What I've tried so far is:

 *repeat the scenario under VirtualBox:* doing similar (but not exactly the same...) things as on my real box, I get into a similar (again, not exactly the same...) boot problem.
 *boot the FreeBSD kernel directly using GRUB 2:* kernel stops to ask for a root location, because it couldn't find the one specified (not found, error 2)
 *import the root pool when running from a FreeBSD live CD: * importing didn't indicate any integrity problems, so the data should be fine. (Though, I didn't scrub it, because of another, unidentified problem: the scrubbing crawls only at 500kB/sec!)
 booting from either of the previosly working, 250GB GPT disks (see below) *produces identical problem report*.
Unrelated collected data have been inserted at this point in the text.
(** * blog-summarizer: selection and summarization pipeline

    A shallow embedding of [src/feeds/selector.py] (scoring, ranking and
    diversity-constrained selection), of [src/summarizer/gemini_client.py]
    (retry and fallback loop, response parsing and field repair), of the
    time filter of [src/feeds/manager.py], of the post loop of
    [src/images/html_renderer.py] and of the export and the workflow of
    [src/main.py], followed by the properties of these functions.

    Conventions of the embedding.
    - Python [int] is [Z]; Python [float] is the kernel's binary64 [float];
      [datetime] (naive, as the feed manager produces it) is a number of
      microseconds, [timedelta] likewise.
    - Python [str] is [string]; a character is a code point below 256.  On
      that range the emoji class of [_clean_text] matches nothing, the
      whitespace class is 9-13, 28-32, 133 and 160, and case-insensitive
      matching of an ASCII letter accepts exactly its two ASCII cases.
    - Values decoded from JSON are dynamically typed ([json]); an operation
      that raises in Python returns [None] here, and [try ... except
      Exception: return None] is the option monad.
    - Effects are explicit: [datetime.utcnow()] is an argument ([now],
      [clock]); the backend is an oracle indexed by iteration and model;
      requests and [time.sleep] are recorded as a list of events.
    - The two searches of [_parse_batch_response] for the array in the
      text of a response are functions ([extract_array_text]); [json.loads]
      is a parameter ([loads]).  The functions that take [decoded] start
      from what the searches and [json.loads] made of the text.
    - Rendering is an oracle ([render_post]): the files it writes, or its
      failure; so is the reading of the clock when a document is written.
    - Logging has no effect on any result and is left out. *)

From Stdlib Require Uint63.
From Stdlib Require Import ZArith Ascii String PrimFloat FloatOps FloatAxioms Lia.
From stdpp Require Import base option list gmap strings.

Set Warnings "-inexact-float,-register-all".
Local Open Scope Z_scope.

(** ** Python built-ins on strings *)

Module Py.

Definition len (s : string) : Z := Z.of_nat (String.length s).

Definition code (c : ascii) : N := N_of_ascii c.

(** [str.isspace] for one character, also the regex class [\s]. *)
Definition is_space (c : ascii) : bool :=
  let n := code c in
  ((9 <=? n) && (n <=? 13) || (28 <=? n) && (n <=? 32)
   || (n =? 133) || (n =? 160))%N.

(** [s[:n]] for [n >= 0]. *)
Fixpoint take (n : nat) (s : string) : string :=
  match n, s with
  | S n', String c s' => String c (take n' s')
  | _, _ => EmptyString
  end.

Definition slice_to (n : Z) (s : string) : string := take (Z.to_nat n) s.

(** [s[i]] as an option. *)
Fixpoint get (i : nat) (s : string) : option ascii :=
  match s, i with
  | EmptyString, _ => None
  | String c _, O => Some c
  | String _ s', S i' => get i' s'
  end.

(** [s.rfind(c)] for a one-character needle: the highest index holding
    [c], or -1.  [rfind_from] scans left to right from index [i],
    remembering the last hit in [acc]. *)
Fixpoint rfind_from (c : ascii) (s : string) (i acc : Z) : Z :=
  match s with
  | EmptyString => acc
  | String a s' =>
      rfind_from c s' (i + 1) (if Ascii.eqb a c then i else acc)
  end.

Definition rfind (c : ascii) (s : string) : Z := rfind_from c s 0 (-1).

Definition chars (s : string) : list ascii := list_ascii_of_string s.
Definition of_chars (l : list ascii) : string := string_of_list_ascii l.

Fixpoint drop_while {A} (p : A -> bool) (l : list A) : list A :=
  match l with
  | [] => []
  | x :: r => if p x then drop_while p r else l
  end.

Definition strip_where (p : ascii -> bool) (s : string) : string :=
  of_chars (rev (drop_while p (rev (drop_while p (chars s))))).

(** [s.strip()] *)
Definition strip (s : string) : string := strip_where is_space s.

(** [s.strip(c)] for a one-character set. *)
Definition strip_char (c : ascii) (s : string) : string :=
  strip_where (Ascii.eqb c) s.

(** [s.replace(c, "")] for a one-character needle. *)
Definition remove_char (c : ascii) (s : string) : string :=
  of_chars (List.filter (fun a => negb (Ascii.eqb a c)) (chars s)).

(** [s.split(c)] for a one-character separator: never empty. *)
Fixpoint split_chars (c : ascii) (cur : list ascii) (l : list ascii)
  : list string :=
  match l with
  | [] => [of_chars (rev cur)]
  | a :: r =>
      if Ascii.eqb a c then of_chars (rev cur) :: split_chars c [] r
      else split_chars c (a :: cur) r
  end.

Definition split (c : ascii) (s : string) : list string :=
  split_chars c [] (chars s).

(** [sep.join(parts)] *)
Fixpoint join (sep : string) (parts : list string) : string :=
  match parts with
  | [] => EmptyString
  | [p] => p
  | p :: rest => p +:+ sep +:+ join sep rest
  end.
The problem appeared like this:

 I had a perfectly working FreeBSD 9 set up using two-disk ZFS mirror setup, using 250GB GPT-partitioned disks.
 I had three more disks, two 320GB ones, containing old stuff I wanted to keep. The larger disk was a brand new 750GB disk.
 My plan was add these disks to the root pool, mirroring the 750GB one with the 320GB ones, leaving the remainder of the big disk for other use.
 I thought I'd like to be able to run Windows XP on the same machine, so I decided to use MBR scheme to partition the 750GB disk for compatibility reasons.
 Setting this up worked well by looking up tips from the net as problems arose. Finally I had roughly 800GB+ of partially mirrored and filled space available. I copied the stuff over from the 320GB disks, but didn't re-format them. So the vdevs on the 750GB disk didn't have mirrors yet.
 Ok, everything looking great so far. So I shut down the box at some point and then later started it again, but: Boom. Stops on error talking about a missing dataset.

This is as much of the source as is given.